• _Exercise_
Report back every line below that carries the word "done".

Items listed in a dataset
· · · · · · ·
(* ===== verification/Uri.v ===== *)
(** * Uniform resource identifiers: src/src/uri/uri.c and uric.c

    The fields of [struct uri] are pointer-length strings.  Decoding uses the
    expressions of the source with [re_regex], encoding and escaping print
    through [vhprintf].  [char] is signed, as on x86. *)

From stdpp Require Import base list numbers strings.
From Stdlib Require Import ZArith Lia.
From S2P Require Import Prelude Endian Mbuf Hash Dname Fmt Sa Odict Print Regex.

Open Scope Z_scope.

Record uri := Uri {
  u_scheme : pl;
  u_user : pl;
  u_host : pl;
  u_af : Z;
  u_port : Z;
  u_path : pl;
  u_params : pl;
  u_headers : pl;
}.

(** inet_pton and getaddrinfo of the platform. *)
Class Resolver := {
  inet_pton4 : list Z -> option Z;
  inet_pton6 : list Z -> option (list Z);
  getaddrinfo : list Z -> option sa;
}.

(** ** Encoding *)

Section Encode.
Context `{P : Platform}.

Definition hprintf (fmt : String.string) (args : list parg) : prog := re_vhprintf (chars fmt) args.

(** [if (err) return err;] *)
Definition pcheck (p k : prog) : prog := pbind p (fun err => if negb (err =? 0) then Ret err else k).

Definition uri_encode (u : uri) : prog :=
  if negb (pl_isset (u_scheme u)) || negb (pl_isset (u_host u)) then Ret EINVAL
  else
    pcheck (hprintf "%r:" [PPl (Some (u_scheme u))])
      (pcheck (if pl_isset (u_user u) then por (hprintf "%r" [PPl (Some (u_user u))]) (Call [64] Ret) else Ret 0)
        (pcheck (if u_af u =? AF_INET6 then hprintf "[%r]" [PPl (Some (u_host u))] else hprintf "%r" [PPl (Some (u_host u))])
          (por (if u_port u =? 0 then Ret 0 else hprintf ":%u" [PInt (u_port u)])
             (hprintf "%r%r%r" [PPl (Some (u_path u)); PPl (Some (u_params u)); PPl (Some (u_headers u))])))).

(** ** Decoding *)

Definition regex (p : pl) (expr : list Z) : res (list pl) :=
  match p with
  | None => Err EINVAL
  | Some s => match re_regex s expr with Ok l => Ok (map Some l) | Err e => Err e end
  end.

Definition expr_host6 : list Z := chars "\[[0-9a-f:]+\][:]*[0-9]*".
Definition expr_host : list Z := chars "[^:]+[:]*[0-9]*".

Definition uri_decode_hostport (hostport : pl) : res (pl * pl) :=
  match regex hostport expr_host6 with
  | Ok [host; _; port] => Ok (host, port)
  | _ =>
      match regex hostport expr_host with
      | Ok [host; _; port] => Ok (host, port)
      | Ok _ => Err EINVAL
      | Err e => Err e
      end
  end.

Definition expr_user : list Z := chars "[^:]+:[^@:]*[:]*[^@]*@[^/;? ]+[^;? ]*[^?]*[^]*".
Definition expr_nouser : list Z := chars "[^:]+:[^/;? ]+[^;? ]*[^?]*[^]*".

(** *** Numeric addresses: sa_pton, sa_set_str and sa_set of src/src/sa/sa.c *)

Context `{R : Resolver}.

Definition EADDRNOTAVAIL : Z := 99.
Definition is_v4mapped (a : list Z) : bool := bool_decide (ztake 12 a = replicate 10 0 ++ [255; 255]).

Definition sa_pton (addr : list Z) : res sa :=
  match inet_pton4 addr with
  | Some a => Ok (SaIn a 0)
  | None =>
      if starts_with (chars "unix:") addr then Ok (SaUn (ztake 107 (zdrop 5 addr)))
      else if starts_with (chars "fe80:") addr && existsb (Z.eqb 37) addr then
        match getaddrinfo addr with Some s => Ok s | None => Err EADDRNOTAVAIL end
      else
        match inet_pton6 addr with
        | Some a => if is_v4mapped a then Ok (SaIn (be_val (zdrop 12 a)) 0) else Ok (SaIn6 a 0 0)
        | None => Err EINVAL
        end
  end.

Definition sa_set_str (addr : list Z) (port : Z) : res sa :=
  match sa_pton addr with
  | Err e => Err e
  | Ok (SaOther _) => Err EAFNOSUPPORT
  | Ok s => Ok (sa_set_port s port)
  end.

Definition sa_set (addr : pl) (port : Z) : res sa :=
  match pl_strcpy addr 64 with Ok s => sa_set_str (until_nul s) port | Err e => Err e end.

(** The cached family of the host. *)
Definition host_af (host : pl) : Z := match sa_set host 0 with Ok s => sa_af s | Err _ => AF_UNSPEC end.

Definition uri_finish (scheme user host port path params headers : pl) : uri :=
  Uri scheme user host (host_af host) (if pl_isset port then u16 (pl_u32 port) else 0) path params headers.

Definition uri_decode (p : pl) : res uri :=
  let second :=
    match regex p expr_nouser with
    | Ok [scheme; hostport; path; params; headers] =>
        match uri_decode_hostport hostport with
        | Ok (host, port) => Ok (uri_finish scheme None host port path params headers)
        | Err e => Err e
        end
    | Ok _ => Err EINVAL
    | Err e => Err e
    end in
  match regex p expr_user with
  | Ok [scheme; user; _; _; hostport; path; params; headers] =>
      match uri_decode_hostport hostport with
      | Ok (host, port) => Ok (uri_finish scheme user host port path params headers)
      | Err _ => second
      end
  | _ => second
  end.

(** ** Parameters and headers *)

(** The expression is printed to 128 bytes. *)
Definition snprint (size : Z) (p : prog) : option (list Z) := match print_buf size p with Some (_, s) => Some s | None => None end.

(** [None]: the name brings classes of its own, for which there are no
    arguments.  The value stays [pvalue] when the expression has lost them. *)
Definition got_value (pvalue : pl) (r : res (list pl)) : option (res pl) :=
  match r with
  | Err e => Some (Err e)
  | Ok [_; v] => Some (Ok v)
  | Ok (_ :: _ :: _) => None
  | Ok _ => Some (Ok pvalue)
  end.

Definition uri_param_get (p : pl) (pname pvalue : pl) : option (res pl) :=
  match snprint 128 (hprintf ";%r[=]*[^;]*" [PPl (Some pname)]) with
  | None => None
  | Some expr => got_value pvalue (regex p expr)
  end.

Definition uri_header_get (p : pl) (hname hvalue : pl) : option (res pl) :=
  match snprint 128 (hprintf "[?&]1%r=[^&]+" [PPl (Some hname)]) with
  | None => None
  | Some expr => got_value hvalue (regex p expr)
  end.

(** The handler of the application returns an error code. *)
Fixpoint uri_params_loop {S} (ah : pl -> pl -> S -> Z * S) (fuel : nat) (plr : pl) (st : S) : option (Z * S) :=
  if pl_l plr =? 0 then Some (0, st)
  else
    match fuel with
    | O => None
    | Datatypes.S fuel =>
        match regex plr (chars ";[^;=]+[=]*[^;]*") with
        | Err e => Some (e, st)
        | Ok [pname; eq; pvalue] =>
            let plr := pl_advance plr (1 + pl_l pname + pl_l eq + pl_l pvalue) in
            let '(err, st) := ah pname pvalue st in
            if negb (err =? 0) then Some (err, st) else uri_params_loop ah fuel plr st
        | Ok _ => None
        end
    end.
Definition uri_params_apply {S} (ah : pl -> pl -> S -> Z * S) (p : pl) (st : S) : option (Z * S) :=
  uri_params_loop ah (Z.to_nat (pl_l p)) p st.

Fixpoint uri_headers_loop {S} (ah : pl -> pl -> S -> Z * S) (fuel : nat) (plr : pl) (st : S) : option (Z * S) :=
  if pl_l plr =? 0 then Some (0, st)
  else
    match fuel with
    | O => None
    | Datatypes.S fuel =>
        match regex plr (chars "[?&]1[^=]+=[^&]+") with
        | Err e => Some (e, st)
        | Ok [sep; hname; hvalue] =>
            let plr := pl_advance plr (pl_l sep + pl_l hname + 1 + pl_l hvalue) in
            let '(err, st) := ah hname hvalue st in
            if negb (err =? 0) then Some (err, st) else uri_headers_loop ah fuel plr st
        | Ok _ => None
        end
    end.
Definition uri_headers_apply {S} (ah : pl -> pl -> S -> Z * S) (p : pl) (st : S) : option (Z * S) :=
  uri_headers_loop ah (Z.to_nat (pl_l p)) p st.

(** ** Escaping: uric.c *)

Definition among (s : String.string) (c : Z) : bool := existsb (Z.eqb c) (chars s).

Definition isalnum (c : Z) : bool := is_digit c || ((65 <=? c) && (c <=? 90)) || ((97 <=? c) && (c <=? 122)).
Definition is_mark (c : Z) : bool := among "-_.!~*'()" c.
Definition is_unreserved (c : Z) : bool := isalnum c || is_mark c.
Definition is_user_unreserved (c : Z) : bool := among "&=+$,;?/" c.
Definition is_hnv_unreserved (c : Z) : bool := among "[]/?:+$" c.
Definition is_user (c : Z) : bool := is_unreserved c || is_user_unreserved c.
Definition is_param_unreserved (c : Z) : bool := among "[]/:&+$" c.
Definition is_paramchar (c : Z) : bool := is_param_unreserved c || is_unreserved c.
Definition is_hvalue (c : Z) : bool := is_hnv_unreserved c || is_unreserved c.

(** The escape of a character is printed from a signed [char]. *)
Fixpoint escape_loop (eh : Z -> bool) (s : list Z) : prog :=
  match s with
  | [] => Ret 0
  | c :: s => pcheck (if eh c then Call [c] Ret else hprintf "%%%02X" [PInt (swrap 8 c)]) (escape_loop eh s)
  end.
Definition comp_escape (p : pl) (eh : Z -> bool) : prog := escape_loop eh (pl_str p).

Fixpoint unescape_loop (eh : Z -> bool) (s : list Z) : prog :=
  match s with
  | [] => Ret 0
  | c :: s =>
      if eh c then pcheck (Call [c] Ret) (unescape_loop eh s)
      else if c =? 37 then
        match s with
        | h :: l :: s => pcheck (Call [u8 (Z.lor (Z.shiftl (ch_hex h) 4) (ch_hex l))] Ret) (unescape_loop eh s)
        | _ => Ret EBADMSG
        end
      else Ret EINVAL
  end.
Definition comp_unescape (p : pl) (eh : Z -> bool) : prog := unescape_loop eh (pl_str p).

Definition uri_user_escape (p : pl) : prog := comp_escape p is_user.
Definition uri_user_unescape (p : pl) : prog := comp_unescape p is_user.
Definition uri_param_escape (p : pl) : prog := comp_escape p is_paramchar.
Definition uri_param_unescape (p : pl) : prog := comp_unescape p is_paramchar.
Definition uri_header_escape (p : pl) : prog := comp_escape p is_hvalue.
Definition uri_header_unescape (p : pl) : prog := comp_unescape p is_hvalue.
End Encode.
· · · · · · ·
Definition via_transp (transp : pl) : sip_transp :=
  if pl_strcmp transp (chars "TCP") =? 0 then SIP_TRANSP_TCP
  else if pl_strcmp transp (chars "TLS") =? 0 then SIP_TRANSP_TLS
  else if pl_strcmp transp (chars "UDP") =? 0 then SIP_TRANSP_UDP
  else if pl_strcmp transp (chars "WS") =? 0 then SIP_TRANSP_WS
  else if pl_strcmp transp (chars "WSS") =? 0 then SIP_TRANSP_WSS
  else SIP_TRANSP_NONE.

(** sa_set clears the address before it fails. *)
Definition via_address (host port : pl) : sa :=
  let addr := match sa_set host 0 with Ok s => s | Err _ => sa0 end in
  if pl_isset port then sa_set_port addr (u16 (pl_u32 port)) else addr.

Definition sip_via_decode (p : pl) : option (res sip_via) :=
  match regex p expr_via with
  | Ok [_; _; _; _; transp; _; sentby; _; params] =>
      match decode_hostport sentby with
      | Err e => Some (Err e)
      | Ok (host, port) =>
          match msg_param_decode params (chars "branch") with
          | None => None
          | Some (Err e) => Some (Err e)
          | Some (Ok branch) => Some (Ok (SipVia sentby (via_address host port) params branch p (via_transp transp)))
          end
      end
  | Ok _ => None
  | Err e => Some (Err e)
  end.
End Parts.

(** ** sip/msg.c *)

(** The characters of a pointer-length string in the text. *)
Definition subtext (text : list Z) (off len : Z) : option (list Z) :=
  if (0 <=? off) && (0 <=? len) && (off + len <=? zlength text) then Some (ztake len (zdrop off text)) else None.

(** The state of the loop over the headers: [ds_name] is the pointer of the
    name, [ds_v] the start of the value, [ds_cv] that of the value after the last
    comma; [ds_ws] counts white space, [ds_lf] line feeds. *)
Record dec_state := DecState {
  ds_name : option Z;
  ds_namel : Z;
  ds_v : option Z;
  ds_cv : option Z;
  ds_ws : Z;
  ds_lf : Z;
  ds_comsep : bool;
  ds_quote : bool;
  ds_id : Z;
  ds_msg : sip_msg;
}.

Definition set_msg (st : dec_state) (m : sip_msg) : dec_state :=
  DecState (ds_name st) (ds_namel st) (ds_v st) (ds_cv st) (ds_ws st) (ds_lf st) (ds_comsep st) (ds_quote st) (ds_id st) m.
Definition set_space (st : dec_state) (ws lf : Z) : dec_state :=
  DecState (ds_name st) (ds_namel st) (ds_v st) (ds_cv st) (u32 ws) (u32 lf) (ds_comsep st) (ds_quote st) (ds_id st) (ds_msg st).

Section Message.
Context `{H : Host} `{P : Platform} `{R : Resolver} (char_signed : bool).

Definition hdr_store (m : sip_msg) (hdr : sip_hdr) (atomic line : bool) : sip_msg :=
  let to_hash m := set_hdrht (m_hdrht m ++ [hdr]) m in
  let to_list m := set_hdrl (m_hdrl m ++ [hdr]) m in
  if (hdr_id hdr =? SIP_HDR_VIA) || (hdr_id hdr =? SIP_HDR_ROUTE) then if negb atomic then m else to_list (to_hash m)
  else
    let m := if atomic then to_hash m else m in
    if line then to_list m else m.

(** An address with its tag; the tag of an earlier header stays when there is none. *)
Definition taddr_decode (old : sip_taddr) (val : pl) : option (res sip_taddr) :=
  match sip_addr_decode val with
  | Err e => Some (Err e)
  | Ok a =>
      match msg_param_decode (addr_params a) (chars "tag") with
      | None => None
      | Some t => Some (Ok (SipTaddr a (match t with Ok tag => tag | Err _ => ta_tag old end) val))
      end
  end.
· · · · · · ·
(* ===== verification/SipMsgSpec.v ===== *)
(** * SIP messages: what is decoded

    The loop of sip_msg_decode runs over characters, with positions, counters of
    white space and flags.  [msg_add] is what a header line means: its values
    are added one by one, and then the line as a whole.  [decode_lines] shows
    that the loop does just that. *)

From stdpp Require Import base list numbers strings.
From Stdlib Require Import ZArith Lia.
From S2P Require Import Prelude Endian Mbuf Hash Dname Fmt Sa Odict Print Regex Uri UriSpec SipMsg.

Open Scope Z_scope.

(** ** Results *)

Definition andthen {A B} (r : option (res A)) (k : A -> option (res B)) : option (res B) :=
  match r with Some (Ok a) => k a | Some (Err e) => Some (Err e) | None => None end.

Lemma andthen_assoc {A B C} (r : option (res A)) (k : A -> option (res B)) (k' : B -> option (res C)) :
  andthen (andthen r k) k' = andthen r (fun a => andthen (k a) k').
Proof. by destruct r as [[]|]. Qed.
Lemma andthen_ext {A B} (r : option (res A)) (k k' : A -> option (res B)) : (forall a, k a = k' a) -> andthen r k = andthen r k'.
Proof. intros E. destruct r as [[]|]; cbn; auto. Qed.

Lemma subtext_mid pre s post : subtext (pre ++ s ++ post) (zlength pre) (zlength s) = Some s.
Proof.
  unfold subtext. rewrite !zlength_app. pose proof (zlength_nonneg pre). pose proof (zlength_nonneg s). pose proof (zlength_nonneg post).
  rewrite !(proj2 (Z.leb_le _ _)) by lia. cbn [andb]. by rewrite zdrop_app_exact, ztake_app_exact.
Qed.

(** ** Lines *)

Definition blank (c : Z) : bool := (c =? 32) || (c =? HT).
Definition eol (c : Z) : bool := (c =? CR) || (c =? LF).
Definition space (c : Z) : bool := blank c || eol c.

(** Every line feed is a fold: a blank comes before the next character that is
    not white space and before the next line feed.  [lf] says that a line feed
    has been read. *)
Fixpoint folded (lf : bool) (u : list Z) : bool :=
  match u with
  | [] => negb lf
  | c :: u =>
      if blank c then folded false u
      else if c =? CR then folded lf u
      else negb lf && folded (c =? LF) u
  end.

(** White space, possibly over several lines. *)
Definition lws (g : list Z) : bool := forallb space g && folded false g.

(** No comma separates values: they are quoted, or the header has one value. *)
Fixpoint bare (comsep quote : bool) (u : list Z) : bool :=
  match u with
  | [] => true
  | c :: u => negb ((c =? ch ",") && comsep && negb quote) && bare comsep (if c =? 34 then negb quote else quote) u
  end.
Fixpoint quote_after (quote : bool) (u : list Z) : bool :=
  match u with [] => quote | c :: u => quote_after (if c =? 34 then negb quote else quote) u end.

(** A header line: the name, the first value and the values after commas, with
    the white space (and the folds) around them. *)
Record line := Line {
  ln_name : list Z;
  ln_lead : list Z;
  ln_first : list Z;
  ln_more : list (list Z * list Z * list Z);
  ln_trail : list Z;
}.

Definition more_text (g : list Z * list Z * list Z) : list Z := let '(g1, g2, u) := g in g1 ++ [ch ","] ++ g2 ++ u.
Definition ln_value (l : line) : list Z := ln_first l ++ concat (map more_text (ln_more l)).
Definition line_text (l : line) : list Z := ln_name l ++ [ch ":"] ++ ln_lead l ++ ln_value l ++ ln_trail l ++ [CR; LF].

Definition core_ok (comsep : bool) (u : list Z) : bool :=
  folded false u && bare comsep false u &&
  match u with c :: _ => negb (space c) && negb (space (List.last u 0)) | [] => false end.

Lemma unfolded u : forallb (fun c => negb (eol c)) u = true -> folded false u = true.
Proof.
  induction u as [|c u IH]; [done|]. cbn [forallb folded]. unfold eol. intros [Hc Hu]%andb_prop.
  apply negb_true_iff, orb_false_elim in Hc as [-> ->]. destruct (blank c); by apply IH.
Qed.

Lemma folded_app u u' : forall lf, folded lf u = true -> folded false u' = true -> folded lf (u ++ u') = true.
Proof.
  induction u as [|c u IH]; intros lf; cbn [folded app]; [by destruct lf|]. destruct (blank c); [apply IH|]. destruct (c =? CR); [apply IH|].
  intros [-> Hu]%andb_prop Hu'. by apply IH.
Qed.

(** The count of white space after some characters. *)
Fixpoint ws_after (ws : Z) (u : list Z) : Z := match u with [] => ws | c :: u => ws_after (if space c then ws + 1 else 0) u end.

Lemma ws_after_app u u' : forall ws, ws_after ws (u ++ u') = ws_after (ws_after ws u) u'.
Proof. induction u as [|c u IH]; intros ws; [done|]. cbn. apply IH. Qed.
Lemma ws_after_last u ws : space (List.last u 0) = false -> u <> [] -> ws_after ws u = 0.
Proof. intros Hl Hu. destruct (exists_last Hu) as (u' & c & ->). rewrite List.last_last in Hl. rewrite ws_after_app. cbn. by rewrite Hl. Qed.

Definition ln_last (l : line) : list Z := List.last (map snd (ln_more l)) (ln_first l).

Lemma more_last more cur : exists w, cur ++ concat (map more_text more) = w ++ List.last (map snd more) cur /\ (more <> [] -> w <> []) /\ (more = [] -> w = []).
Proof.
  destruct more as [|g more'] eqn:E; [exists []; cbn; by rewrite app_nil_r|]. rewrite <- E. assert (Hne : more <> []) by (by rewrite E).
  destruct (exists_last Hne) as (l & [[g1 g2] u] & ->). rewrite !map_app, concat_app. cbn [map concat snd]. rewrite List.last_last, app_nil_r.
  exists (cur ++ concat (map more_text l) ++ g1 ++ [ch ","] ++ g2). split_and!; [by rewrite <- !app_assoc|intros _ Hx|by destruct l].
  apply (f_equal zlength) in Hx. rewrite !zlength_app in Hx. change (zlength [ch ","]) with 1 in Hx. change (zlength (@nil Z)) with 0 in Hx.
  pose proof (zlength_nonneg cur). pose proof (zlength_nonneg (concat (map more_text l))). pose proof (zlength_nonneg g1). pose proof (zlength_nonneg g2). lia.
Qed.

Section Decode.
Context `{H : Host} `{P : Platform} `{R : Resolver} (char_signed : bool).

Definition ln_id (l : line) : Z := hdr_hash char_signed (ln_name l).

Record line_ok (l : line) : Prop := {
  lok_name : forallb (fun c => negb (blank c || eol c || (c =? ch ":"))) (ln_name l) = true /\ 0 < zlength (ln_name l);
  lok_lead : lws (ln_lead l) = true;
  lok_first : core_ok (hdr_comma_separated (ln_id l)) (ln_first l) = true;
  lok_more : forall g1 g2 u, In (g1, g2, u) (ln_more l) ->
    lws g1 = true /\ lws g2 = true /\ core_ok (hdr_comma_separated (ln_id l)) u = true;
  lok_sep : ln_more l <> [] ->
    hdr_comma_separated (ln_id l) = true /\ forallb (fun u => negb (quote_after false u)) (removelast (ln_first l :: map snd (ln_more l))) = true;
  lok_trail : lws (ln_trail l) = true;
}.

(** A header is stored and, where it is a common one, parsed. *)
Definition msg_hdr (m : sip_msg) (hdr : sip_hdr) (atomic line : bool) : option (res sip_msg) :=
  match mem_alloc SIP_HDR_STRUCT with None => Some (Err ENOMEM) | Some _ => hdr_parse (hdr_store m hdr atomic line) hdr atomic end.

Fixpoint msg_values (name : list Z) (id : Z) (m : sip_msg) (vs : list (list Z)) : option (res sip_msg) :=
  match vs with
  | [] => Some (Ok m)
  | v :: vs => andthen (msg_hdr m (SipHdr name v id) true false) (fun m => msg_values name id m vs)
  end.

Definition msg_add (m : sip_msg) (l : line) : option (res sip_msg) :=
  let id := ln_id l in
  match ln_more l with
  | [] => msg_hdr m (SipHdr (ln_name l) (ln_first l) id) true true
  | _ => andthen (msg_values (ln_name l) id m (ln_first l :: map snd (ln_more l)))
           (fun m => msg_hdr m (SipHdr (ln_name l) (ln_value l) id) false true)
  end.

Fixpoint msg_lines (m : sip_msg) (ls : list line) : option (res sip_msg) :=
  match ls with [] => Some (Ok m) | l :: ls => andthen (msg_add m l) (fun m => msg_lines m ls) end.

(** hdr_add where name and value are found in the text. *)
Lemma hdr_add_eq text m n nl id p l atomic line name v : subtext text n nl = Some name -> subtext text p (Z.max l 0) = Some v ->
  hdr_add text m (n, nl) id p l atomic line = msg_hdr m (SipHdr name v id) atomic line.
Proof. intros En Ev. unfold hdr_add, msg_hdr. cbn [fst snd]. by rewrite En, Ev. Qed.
· · · · · · ·
• _The completed task_
  induction u as [|c u IH]; [done|]. cbn [forallb folded]. unfold eol. intros [Hc Hu]%andb_prop.
Proof. induction u as [|c u IH]; intros ws; [done|]. cbn. apply IH. Qed.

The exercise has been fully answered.